* **THE INPUT**
(** * Rice-husk circular-economy simulator: the formula engines

    A shallow embedding of the three "math engines" of the repository:

    - [WebApp]   : the module-level calculation block of [Rice_Web_App.py]
                   and [Rice_Web_App_updated.py] (variant A; the two blocks
                   are the same statements, only their comments differ);
    - [Gui]      : the method [RiceHuskMath.calculate] of
                   [updated_gui_ricehusk.py] (variant B, payback sentinel 99.9);
    - [WebOld]   : the function [calculate] of
                   [Rice_Web_App_OLD_BACKUP.py.py] (variant B, sentinel 0).

    The engines are written once, over an interface [Arith] of the Python
    number operations they use, and read at two carriers: exact rationals
    [Q] (the arithmetic the formulas denote) and IEEE-754 binary64
    (the arithmetic CPython's [float] performs). *)

From Stdlib Require Import ZArith QArith Lia Lqa Bool List.
From Stdlib Require Import Floats.
Import ListNotations.

Set Warnings "-inexact-float".

(** ** Outcomes of Python code *)

(** The exceptions the modelled code can raise: a division by zero, and
    the conversions [int(inf)] and [int(nan)]. *)
Inductive PyError : Set :=
| ZeroDivisionError
| OverflowError
| ValueError.

Inductive outcome (A : Type) : Type :=
| Ok (a : A)
| Raise (e : PyError).

Arguments Ok {A} a.
Arguments Raise {A} e.

Definition bind {A B : Type} (c : outcome A) (k : A -> outcome B) : outcome B :=
  match c with
  | Ok a => k a
  | Raise e => Raise e
  end.

Declare Scope py_scope.
Delimit Scope py_scope with py.
Notation "x <- c ;; k" := (bind c (fun x => k))
  (at level 61, c at next level, right associativity) : py_scope.

Definition returns {A : Type} (c : outcome A) : Prop := exists a, c = Ok a.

* **TASK GOAL**
Repeat every entry exactly as written above.

* **REPLY**
(** * Rice-husk circular-economy simulator: the formula engines

    A shallow embedding of the three "math engines" of the repository:

    - [WebApp]   : the module-level calculation block of [Rice_Web_App.py]
                   and [Rice_Web_App_updated.py] (variant A; the two blocks
                   are the same statements, only their comments differ);
    - [Gui]      : the method [RiceHuskMath.calculate] of
                   [updated_gui_ricehusk.py] (variant B, payback sentinel 99.9);
    - [WebOld]   : the function [calculate] of
                   [Rice_Web_App_OLD_BACKUP.py.py] (variant B, sentinel 0).

    The engines are written once, over an interface [Arith] of the Python
    number operations they use, and read at two carriers: exact rationals
    [Q] (the arithmetic the formulas denote) and IEEE-754 binary64
    (the arithmetic CPython's [float] performs). *)

From Stdlib Require Import ZArith QArith Lia Lqa Bool List.
From Stdlib Require Import Floats.
Import ListNotations.

Set Warnings "-inexact-float".

(** ** Outcomes of Python code *)

(** The exceptions the modelled code can raise: a division by zero, and
    the conversions [int(inf)] and [int(nan)]. *)
Inductive PyError : Set :=
| ZeroDivisionError
| OverflowError
| ValueError.

Inductive outcome (A : Type) : Type :=
| Ok (a : A)
| Raise (e : PyError).

Arguments Ok {A} a.
Arguments Raise {A} e.

Definition bind {A B : Type} (c : outcome A) (k : A -> outcome B) : outcome B :=
  match c with
  | Ok a => k a
  | Raise e => Raise e
  end.

Declare Scope py_scope.
Delimit Scope py_scope with py.
Notation "x <- c ;; k" := (bind c (fun x => k))
  (at level 61, c at next level, right associativity) : py_scope.

Definition returns {A : Type} (c : outcome A) : Prop := exists a, c = Ok a.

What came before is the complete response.